WORK INSTRUCTIONS.
Every line below that holds the string "split" should be copied out.
EXTRACTED INFORMATION below:
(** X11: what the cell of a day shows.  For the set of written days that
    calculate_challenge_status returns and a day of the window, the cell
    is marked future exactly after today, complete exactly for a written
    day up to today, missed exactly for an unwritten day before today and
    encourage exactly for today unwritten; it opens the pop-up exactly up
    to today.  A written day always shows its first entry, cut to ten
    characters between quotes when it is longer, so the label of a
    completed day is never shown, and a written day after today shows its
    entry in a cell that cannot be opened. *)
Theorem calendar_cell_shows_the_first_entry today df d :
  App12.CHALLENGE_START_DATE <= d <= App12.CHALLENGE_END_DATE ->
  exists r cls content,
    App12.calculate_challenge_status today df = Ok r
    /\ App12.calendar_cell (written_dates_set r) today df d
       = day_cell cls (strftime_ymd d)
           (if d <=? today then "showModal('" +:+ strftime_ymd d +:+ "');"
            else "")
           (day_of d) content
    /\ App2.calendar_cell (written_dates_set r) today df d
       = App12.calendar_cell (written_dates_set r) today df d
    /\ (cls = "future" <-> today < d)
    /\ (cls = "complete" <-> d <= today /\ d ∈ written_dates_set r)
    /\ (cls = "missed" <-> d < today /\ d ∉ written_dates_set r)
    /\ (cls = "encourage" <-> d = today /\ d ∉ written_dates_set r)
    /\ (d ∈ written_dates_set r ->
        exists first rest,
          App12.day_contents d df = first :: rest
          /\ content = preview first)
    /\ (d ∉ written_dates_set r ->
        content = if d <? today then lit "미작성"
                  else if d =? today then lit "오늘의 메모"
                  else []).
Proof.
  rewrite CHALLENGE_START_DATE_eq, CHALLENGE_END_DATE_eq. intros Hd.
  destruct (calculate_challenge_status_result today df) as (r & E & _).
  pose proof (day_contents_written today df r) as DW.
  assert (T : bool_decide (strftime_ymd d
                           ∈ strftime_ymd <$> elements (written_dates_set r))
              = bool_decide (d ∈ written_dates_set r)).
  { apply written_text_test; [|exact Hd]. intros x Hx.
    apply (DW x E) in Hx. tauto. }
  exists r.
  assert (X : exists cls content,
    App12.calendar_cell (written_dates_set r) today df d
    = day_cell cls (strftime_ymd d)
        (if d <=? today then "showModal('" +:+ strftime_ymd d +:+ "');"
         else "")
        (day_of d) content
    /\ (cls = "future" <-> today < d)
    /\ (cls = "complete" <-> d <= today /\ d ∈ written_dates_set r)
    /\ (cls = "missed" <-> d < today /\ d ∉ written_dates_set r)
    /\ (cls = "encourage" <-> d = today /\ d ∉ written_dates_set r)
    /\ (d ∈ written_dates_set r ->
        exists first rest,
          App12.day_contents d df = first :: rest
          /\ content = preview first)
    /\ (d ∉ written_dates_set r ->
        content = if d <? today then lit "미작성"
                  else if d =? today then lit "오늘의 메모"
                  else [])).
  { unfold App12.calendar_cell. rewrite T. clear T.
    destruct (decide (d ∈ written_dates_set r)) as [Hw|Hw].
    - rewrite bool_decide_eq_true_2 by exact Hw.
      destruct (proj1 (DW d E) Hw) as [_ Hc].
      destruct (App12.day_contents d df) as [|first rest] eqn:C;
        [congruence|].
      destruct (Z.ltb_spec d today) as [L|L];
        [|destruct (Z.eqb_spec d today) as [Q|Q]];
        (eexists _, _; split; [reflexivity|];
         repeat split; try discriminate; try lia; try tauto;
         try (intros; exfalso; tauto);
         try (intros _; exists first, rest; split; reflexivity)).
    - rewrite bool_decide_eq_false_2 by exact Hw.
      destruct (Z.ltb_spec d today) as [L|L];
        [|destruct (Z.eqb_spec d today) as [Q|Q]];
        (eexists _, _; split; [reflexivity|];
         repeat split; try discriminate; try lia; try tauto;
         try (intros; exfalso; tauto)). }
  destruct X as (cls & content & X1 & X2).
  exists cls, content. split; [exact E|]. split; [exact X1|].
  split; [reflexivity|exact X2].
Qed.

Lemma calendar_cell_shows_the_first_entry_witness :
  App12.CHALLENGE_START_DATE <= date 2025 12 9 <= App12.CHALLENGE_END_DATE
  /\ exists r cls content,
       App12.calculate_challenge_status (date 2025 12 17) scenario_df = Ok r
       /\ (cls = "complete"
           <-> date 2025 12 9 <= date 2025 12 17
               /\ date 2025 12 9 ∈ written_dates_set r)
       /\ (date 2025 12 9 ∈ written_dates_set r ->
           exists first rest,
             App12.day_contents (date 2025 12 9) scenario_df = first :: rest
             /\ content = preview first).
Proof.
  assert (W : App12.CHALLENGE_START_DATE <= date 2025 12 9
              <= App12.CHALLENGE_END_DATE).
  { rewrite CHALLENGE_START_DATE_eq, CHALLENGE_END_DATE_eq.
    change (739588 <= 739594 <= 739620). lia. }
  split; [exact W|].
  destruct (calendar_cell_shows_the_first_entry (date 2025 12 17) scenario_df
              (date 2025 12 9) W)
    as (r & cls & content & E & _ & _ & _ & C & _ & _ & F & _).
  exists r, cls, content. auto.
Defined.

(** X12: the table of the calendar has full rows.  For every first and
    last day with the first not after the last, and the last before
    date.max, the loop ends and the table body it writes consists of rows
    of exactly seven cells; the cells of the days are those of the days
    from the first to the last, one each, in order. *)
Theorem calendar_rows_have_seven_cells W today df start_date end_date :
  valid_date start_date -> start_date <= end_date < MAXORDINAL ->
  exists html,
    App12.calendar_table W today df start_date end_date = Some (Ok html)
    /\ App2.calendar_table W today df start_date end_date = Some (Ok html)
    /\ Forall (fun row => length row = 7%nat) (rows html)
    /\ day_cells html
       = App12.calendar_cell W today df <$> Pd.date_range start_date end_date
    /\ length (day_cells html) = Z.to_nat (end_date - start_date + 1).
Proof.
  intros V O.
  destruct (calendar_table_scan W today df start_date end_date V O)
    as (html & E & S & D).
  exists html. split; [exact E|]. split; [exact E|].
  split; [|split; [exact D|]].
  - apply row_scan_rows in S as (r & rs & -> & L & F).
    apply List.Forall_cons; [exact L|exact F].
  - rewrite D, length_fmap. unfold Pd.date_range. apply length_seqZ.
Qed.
End of EXTRACTED INFORMATION.
RESULT FOR THIS TASK.
        (eexists _, _; split; [reflexivity|];
         repeat split; try discriminate; try lia; try tauto;
         try (intros _; exists first, rest; split; reflexivity)).
        (eexists _, _; split; [reflexivity|];
         repeat split; try discriminate; try lia; try tauto;
  exists cls, content. split; [exact E|]. split; [exact X1|].
  split; [reflexivity|exact X2].
  split; [exact W|].
  exists html. split; [exact E|]. split; [exact E|].
  split; [|split; [exact D|]].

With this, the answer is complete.